PROBLEM TO WORK ON
Lines to be reproduced exactly: the one that holds "- by rewrite length_insert." and all those after it through the end of the data. Include no others.

• • • • •

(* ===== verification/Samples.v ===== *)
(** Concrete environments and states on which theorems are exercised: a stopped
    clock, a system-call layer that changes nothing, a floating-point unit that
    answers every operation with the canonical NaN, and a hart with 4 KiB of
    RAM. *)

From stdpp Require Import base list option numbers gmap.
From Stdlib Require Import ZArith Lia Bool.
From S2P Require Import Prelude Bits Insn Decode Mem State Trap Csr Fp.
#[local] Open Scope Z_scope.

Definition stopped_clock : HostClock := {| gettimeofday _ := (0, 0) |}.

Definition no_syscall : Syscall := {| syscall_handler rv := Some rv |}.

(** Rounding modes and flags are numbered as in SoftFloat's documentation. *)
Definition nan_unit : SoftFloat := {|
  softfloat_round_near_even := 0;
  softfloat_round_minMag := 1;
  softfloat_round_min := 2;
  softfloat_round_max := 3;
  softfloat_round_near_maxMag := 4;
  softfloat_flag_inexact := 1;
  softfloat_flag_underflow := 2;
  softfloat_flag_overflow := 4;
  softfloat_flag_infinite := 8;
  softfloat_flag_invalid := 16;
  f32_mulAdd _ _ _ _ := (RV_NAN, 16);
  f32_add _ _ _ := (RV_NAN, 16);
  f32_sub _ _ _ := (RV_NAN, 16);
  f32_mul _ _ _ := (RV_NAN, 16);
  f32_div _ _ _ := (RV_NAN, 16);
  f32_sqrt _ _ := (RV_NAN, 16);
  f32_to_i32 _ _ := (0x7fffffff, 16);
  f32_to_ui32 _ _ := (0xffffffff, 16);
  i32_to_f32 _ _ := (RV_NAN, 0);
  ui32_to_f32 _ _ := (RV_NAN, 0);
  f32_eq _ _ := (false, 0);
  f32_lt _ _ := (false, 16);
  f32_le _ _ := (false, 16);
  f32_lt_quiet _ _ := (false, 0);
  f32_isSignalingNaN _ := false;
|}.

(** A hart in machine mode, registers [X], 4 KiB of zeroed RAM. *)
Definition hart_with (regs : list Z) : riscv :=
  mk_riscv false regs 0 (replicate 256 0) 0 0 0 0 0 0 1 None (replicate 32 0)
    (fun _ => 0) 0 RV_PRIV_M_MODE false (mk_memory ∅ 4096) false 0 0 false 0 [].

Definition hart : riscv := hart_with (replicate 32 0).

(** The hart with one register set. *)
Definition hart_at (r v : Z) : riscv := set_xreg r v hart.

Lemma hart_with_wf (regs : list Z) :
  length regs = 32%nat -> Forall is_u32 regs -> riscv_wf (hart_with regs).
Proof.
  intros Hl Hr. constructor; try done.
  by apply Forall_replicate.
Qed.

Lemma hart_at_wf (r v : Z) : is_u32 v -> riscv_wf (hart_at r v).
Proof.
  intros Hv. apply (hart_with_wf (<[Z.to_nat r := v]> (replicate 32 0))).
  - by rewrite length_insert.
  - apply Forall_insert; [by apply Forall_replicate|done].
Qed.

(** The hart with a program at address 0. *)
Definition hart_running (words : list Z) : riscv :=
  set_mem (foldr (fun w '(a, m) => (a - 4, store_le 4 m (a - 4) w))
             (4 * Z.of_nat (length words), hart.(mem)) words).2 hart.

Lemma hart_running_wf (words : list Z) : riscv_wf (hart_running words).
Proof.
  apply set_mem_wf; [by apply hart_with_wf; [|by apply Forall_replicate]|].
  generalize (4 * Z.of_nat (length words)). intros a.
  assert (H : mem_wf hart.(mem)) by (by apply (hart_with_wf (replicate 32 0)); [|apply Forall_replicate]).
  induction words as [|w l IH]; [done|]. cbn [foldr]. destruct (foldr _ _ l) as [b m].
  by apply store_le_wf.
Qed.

• • • • •

ANSWER SPACE
  - by rewrite length_insert.
  - apply Forall_insert; [by apply Forall_replicate|done].
Qed.

(** The hart with a program at address 0. *)
Definition hart_running (words : list Z) : riscv :=
  set_mem (foldr (fun w '(a, m) => (a - 4, store_le 4 m (a - 4) w))
             (4 * Z.of_nat (length words), hart.(mem)) words).2 hart.

Lemma hart_running_wf (words : list Z) : riscv_wf (hart_running words).
Proof.
  apply set_mem_wf; [by apply hart_with_wf; [|by apply Forall_replicate]|].
  generalize (4 * Z.of_nat (length words)). intros a.
  assert (H : mem_wf hart.(mem)) by (by apply (hart_with_wf (replicate 32 0)); [|apply Forall_replicate]).
  induction words as [|w l IH]; [done|]. cbn [foldr]. destruct (foldr _ _ l) as [b m].
  by apply store_le_wf.
Qed.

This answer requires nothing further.